Scaring mosquitos prevents reproduction

University of Haifa researchers discover warning signal.

mosquito 298 (photo credit: Cunter Muller/ Hebrew University)
mosquito 298
(photo credit: Cunter Muller/ Hebrew University)
Female mosquitoes have been “tricked” into not laying their eggs by University of Haifa researchers, who have isolated the natural chemicals released by their enemies that serve as a warning signal that reproducing is too dangerous.
Described by the scientists as a “breakthrough,” the discovery will soon be published in the prestigious journal Ecology Letters. The technique may prove to be an effective way of fighting mosquitoes without using pesticides.
The natural compounds released by mosquitoes’ natural aquatic predators were identified for the first time in the lab of Prof. Leon Blaustein, who worked with an interdisciplinary team that included Ph.D. student Alon Silberbush; Dr. Shai Markman, a chemical ecologist from University of Haifa-Oranim; Dr. Efraim Lewinsohn and Einat Bar, chemists at the Neveh Yaar Research Center; and Prof. Joel Cohen, a mathematical and population biologist at Rockefeller and Columbia Universities in New York.
Previous research from Blaustein’s lab showed that the mosquito species Culiseta longiareolata chemically detects a voracious predator of its offspring in the water that is known as the backswimmer, Notonecta maculata. The mosquito avoids laying eggs where it detects the predator. But until recently, the chemical identity of these compounds was not known.
Ecologists and evolutionary biologists have long known that many prey species can detect predators chemically and, upon detection, take various actions to avoid being eaten or having their progeny eaten, but they were unable to determine the makeup of these chemicals.

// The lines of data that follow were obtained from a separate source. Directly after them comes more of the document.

(** The result is dropped; the flush of the TLB is not part of the tables. *)
Definition map_identity (base end_ : Z) rights : M (VSpace Src) unit :=
  map_identity_with_offset 0 base end_ rights;; mret tt.

(** [set_guard_page] and [map_change_prot] walk down to the entry of the page table. *)
Definition change_entry vbase (flags : gset Flag) : M (VSpace Src) bool :=
  e4 ← read_pml4 (pml4_index vbase);
  if negb (is_present PML4 e4) then mret false else
  pdpt ← get_pdpt e4;
  e3 ← read_entry pdpt (pdpt_index vbase);
  if negb (is_present PDPT e3) then mret false else
  pd ← get_pd e3;
  e2 ← read_entry pd (pd_index vbase);
  if negb (is_present PD e2) then mret false else
  pt ← get_pt e2;
  e1 ← read_entry pt (pt_index vbase);
  if negb (is_present PT e1) then mret false else
  e ← lift (entry_new PT (address PT e1) flags);
  write_entry pt (pt_index vbase) e;;
  mret true.

Definition set_guard_page vbase : M (VSpace Src) bool := change_entry vbase (to_pt_rights MNone).
Definition map_change_prot vbase rights : M (VSpace Src) bool := change_entry vbase ({[P]} ∪ to_pt_rights rights).

Fixpoint change_prot_loop (n : nat) (p : Z) vbase rights : M (VSpace Src) bool :=
  match n with
  | O => mret true
  | Datatypes.S n =>
      off ← lift (umul 64 p BASE_PAGE_SIZE);
      a ← lift (uadd 64 vbase off);
      done ← map_change_prot a rights;
      if negb done then mret done else change_prot_loop n (p + 1) vbase rights
  end.
Definition map_change_prot_range vbase (size : Z) rights : M (VSpace Src) bool :=
  assert (size mod BASE_PAGE_SIZE =? 0);;
  assert (vbase mod BASE_PAGE_SIZE =? 0);;
  change_prot_loop (Z.to_nat (size / BASE_PAGE_SIZE)) 0 vbase rights.

Definition alloc_stack_guarded (num_pages : Z) : M (VSpace Src) Z :=
  n ← lift (uadd 64 num_pages 1);
  stack_region ← allocate_pages n;
  v ← lift (paddr_to_kernel_vaddr stack_region);
  set_guard_page v;;
  lift (paddr_to_kernel_vaddr stack_region).

Definition map (base size : Z) rights (palignment : Z) : M (VSpace Src) (result VSpaceError (Z * Z)) :=
  assert (base mod BASE_PAGE_SIZE =? 0);;
  assert (size mod BASE_PAGE_SIZE =? 0);;
  paddr ← allocate_pages_aligned (size / BASE_PAGE_SIZE) palignment;
  r ← map_generic base (paddr, size) rights;
  match r with Ok _ => mret (Ok (paddr, size)) | Err e => mret (Err e) end.
End Ops.

(** ** The tables as paths

    The depth of an entry: 0 in the PML4, 3 in a page table.  [size_at d] is the range of one
    entry, [slot d v] the number of the entry of that depth that is for [v]. *)
Definition lvl (d : nat) : level := match d with 0%nat => PML4 | 1%nat => PDPT | 2%nat => PD | _ => PT end.
Definition size_at (d : nat) : Z := match d with 0%nat => 2 ^ 39 | 1%nat => 2 ^ 30 | 2%nat => 2 ^ 21 | _ => 2 ^ 12 end.
Definition slot (d : nat) (v : Z) : Z := v / size_at d.
Definition idx (d : nat) (v : Z) : nat := Z.to_nat (slot d v mod 512).
Definition canonical (v : Z) : Prop := 0 <= v < 2 ^ 48.

Lemma size_pos d : 0 < size_at d.
Proof. by destruct d as [|[|[|]]]. Qed.
Lemma size_S d : (d < 3)%nat -> size_at d = 512 * size_at (Datatypes.S d).
Proof. intros Hd. destruct d as [|[|[|]]]; [done..|lia]. Qed.
Lemma size_page d : size_at d mod 4096 = 0.
Proof. by destruct d as [|[|[|]]]. Qed.

Lemma slot_nonneg d v : 0 <= v -> 0 <= slot d v.
Proof. intros Hv. pose proof (size_pos d). by apply Z.div_pos. Qed.
Lemma slot_S d v : (d < 3)%nat -> 0 <= v -> slot (Datatypes.S d) v = 512 * slot d v + Z.of_nat (idx (Datatypes.S d) v).
Proof.
  intros Hd Hv. unfold idx. rewrite Z2Nat.id by (apply Z.mod_pos_bound; lia). unfold slot. rewrite (size_S d Hd).
  rewrite (Z.mul_comm 512 (size_at _)), <- Z.div_div by (pose proof (size_pos (Datatypes.S d)); lia). apply Z.div_mod. lia.
Qed.
Lemma slot_0 v : canonical v -> slot 0 v = Z.of_nat (idx 0 v).
Proof.
  intros [H1 H2]. unfold idx. assert (0 <= slot 0 v < 512).
  { split; [by apply slot_nonneg|]. apply Z.div_lt_upper_bound; cbn; lia. }
  rewrite Z.mod_small by done. lia.
Qed.
Lemma idx_lt d v : (idx d v < 512)%nat.
Proof. unfold idx. pose proof (Z.mod_pos_bound (slot d v) 512). lia. Qed.

Lemma slot_bounds d v : slot d v * size_at d <= v < (slot d v + 1) * size_at d.
Proof.
  pose proof (size_pos d). unfold slot. pose proof (Z.div_mod v (size_at d) ltac:(lia)). pose proof (Z.mod_pos_bound v (size_at d)). nia.
Qed.
Lemma slot_eq d v k : k * size_at d <= v < (k + 1) * size_at d -> slot d v = k.
Proof. intros H. pose proof (size_pos d). symmetry. apply (Z.div_unique _ _ _ (v - k * size_at d)); [left|]; lia. Qed.

(** The slots of an address at a smaller depth follow from those at a larger one. *)
Lemma slot_up d d' v v' : (d <= d')%nat -> (d' <= 3)%nat -> 0 <= v -> 0 <= v' -> slot d' v = slot d' v' -> slot d v = slot d v'.
Proof.
  intros Hd Hd' Hv Hv'. induction Hd as [|d' Hd IH]; [done|]. intros E. apply IH; [lia|].
  unfold slot in *. rewrite (size_S d') by lia. rewrite (Z.mul_comm 512), <- !Z.div_div by (pose proof (size_pos (Datatypes.S d')); lia). by rewrite E.
Qed.

Section Tables.
Context `{HG : Paging} {Src : Type} `{HO : PageOwner Src} {HL : PagingLaws HG}.
Implicit Types (s : VSpace Src) (v : Z) (d : nat) (own : gmap Z (nat * Z)) (F : gset Z).

(** The table that an entry points to. *)
Definition points (d : nat) (e : Z) : option Z :=
  if is_present (lvl d) e && (d <? 3)%nat && ((d =? 0)%nat || negb (is_page (lvl d) e)) then Some (address (lvl d) e) else None.

(** The entry of depth [d] on the way to [v]. *)
Fixpoint down s v (d : nat) : option Z :=
  match d with
  | O => pml4 s !! idx 0 v
  | Datatypes.S d' => e ← down s v d'; p ← points d' e; t ← tables s !! p; t !! idx d v
  end.

(** [own] gives for every table page the depth of its entries and the slot above that it is the table of;
    [F] are the pages that the allocator has. *)
Record wf own s F : Prop := mkWf {
  wf_len : length (pml4 s) = 512%nat;
  wf_tab : forall p x t, own !! p = Some x -> tables s !! p = Some t -> length t = 512%nat;
  wf_root : forall i e q, pml4 s !! i = Some e -> points 0 e = Some q -> own !! q = Some (1%nat, Z.of_nat i);
  wf_next : forall p d k t i e q, own !! p = Some (d, k) -> tables s !! p = Some t -> t !! i = Some e -> points d e = Some q ->
    own !! q = Some (Datatypes.S d, 512 * k + Z.of_nat i);
  wf_dom : forall p x, own !! p = Some x -> is_Some (tables s !! p);
  wf_src : src_ok (source s) F;
  wf_free : forall p, p ∈ F -> own !! p = None }.

Lemma points_depth d e q : points d e = Some q -> (d < 3)%nat.
Proof. unfold points. destruct (Nat.ltb_spec d 3); [done|]. by rewrite andb_false_r. Qed.

Lemma down_page own s F v d e q : wf own s F -> canonical v -> down s v d = Some e -> points d e = Some q ->
  own !! q = Some (Datatypes.S d, slot d v).
Proof.
  intros Hwf Hv. revert e q. induction d as [|d IH]; intros e q; cbn [down].
  - intros He Hq. rewrite slot_0 by done. by eapply wf_root.
  - destruct (down s v d) as [e'|] eqn:Ed; [|done]. cbn. destruct (points d e') as [q'|] eqn:Eq; [|done]. cbn.
    pose proof (IH e' q' eq_refl Eq) as Ho. destruct (tables s !! q') as [t|] eqn:Et; [|done]. cbn. intros Hi Hq.
    rewrite slot_S by (apply points_depth in Eq; apply Hv || done). by eapply wf_next.
Qed.

(** Below a table there is an entry. *)
Lemma down_S own s F v d e q : wf own s F -> canonical v -> down s v d = Some e -> points d e = Some q ->
  exists t e', tables s !! q = Some t /\ length t = 512%nat /\ t !! idx (Datatypes.S d) v = Some e' /\ down s v (Datatypes.S d) = Some e'.
Proof.
  intros Hwf Hv Hd Hq. pose proof (down_page _ _ _ _ _ _ _ Hwf Hv Hd Hq) as Ho. destruct (wf_dom _ _ _ Hwf _ _ Ho) as [t Ht].
  pose proof (wf_tab _ _ _ Hwf _ _ _ Ho Ht) as Hl. destruct (lookup_lt_is_Some_2 t (idx (Datatypes.S d) v)) as [e' He']; [rewrite Hl; apply idx_lt|].
  exists t, e'. split_and!; [done..|]. cbn. rewrite Hd. cbn. rewrite Hq. cbn. by rewrite Ht.
Qed.

Lemma down_0 own s F v : wf own s F -> is_Some (down s v 0).
Proof. intros Hwf. apply lookup_lt_is_Some_2. rewrite (wf_len _ _ _ Hwf). apply idx_lt. Qed.

(** The walk depends on the owned tables only. *)
Lemma down_agree own s s' F v d : wf own s F -> canonical v -> pml4 s' = pml4 s -> (forall p x, own !! p = Some x -> tables s' !! p = tables s !! p) ->
  down s' v d = down s v d.
Proof.
  intros Hwf Hv Hr Ht. induction d as [|d IH]; cbn [down]; [by rewrite Hr|]. rewrite IH. destruct (down s v d) as [e|] eqn:Ed; [|done]. cbn.
  destruct (points d e) as [q|] eqn:Eq; [|done]. cbn. by rewrite (Ht q _ (down_page _ _ _ _ _ _ _ Hwf Hv Ed Eq)).
Qed.

(** Write the entry of depth [d] on the way to [v]. *)
Definition set_down s v (d : nat) (e : Z) : VSpace Src :=
  match d with
  | O => mkVSpace (<[idx 0 v := e]> (pml4 s)) (tables s) (source s)
  | Datatypes.S d' =>
      match (e' ← down s v d'; points d' e') with
      | Some p => mkVSpace (pml4 s) (alter (fun t => <[idx d v := e]> t) p (tables s)) (source s)
      | None => s
      end
  end.

(** Addresses in one slot share the entries down to it. *)
Lemma down_slot s v v' d : canonical v -> canonical v' -> (d <= 3)%nat -> slot d v = slot d v' -> down s v d = down s v' d.
Proof.
  intros Hv Hv'. induction d as [|d IH]; intros Hd Hs; cbn [down]; unfold idx; rewrite Hs; [done|].
  rewrite IH; [done|lia|]. apply (slot_up d (Datatypes.S d)); [lia|lia|apply Hv|apply Hv'|done].
Qed.

(** A write at depth [d] is to the root or to one page, which is a table of that depth. *)
Lemma set_down_S own s F v d e0 e : wf own s F -> canonical v -> down s v (Datatypes.S d) = Some e0 ->
  exists e1 p t, down s v d = Some e1 /\ points d e1 = Some p /\ own !! p = Some (Datatypes.S d, slot d v) /\ tables s !! p = Some t /\ length t = 512%nat /\
    t !! idx (Datatypes.S d) v = Some e0 /\
    set_down s v (Datatypes.S d) e = mkVSpace (pml4 s) (<[p := <[idx (Datatypes.S d) v := e]> t]> (tables s)) (source s).
Proof.
  intros Hwf Hv He0. cbn [down] in He0. unfold set_down.
  destruct (down s v d) as [e1|] eqn:Ed; [|done]. cbn in *. destruct (points d e1) as [p|] eqn:Ep; [|done]. cbn in *.
  pose proof (down_page _ _ _ _ _ _ _ Hwf Hv Ed Ep) as Ho. destruct (tables s !! p) as [t|] eqn:Et; [|done].
  pose proof (wf_tab _ _ _ Hwf _ _ _ Ho Et) as Hl. exists e1, p, t. split_and!; try done. f_equal. apply map_eq. intros q. destruct (decide (q = p)) as [->|Hne].
  - by rewrite lookup_alter_eq, lookup_insert_eq, Et.
  - by rewrite lookup_alter_ne, lookup_insert_ne by done.
Qed.

Lemma down_set_above own s F v d e0 e v' d' : wf own s F -> canonical v -> canonical v' -> down s v d = Some e0 -> (d' < d)%nat ->
  down (set_down s v d e) v' d' = down s v' d'.
Proof.
  intros Hwf Hv Hv' He0 Hd. destruct d as [|d]; [lia|]. destruct (set_down_S _ _ _ _ _ _ e Hwf Hv He0) as (e1 & p & t & _ & _ & Ho & _ & _ & _ & ->).
  induction d' as [|d' IH]; [done|]. cbn [down]. rewrite IH by lia. destruct (down s v' d') as [e'|] eqn:Ed'; [|done]. cbn.
  destruct (points d' e') as [q|] eqn:Eq; [|done]. cbn. pose proof (down_page _ _ _ _ _ _ _ Hwf Hv' Ed' Eq) as Hoq.
  rewrite lookup_insert_ne; [done|]. intros ->. rewrite Ho in Hoq. injection Hoq. lia.
Qed.
(* ===== verification/Memory.v ===== *)
(** * The memory of the kernel (kernel/src/memory/mod.rs, kernel/src/arch/mod.rs)

    [init_buddy] picks the region of the boot loader's memory map that the buddy allocator manages.
    [SafeZoneAllocator] is the global allocator: single pages and large requests go to the buddy
    allocator, the rest to the slab allocator of the crate [slabmalloc], which is a parameter.
    [construct_pt] builds the kernel's own address space out of pages of that allocator.

    The file shows that the allocator is the source of pages that [VSpace] asks for, and with that
    what the kernel's address space is. *)

From Stdlib Require Import ZArith Lia.
From stdpp Require Import base gmap sets list numbers.
From stdpp Require Import options.
From S2P Require Import Prelude Buddy VSpace.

By screening and comparing the chemicals released by N. maculata with those produced by Anax imperator, another aquatic predator that does not elicit a chemical response by the mosquito, they were able to narrow down the potential chemicals that elicited the mosquito’s behavioral response.
Blaustein’s group then conducted outdoor experiments on potential chemicals and determined that two of the chemicals released by the N.
maculata – n-tricosane and nheneicosane – repelled these mosquitoes from laying eggs and together had a synergistic effect.
Blaustein, who received funding from the Israel Science Foundation, suggested that spraying such synthetic compounds at mosquito breeding sites could not only result in much fewer mosquitoes in the immediate area but probably reduce mosquito populations overall.
Forcing pregnant mosquitoes to look for an enemy-free breeding site could mean they will die before laying their eggs.
The average mosquito has a 20 percent probability of dying as each day passes.
In addition, by concentrating their eggs in considerably fewer breeding sites that they regard as predator-free, the mosquito larvae would face increased competition, resulting in fewer and weaker emerging adults.
Blaustein explained that in the fight against mosquitoes, there are essentially three strategies. The preferred one is to prevent the emergence of adult mosquitoes at aquatic breeding sites. When this has not been done effectively, mosquito control workers try to kill the adults that have spread to residential areas. This is, of course, much more expensive and difficult and usually requires spraying chemical pesticides that pose environmental and health dangers.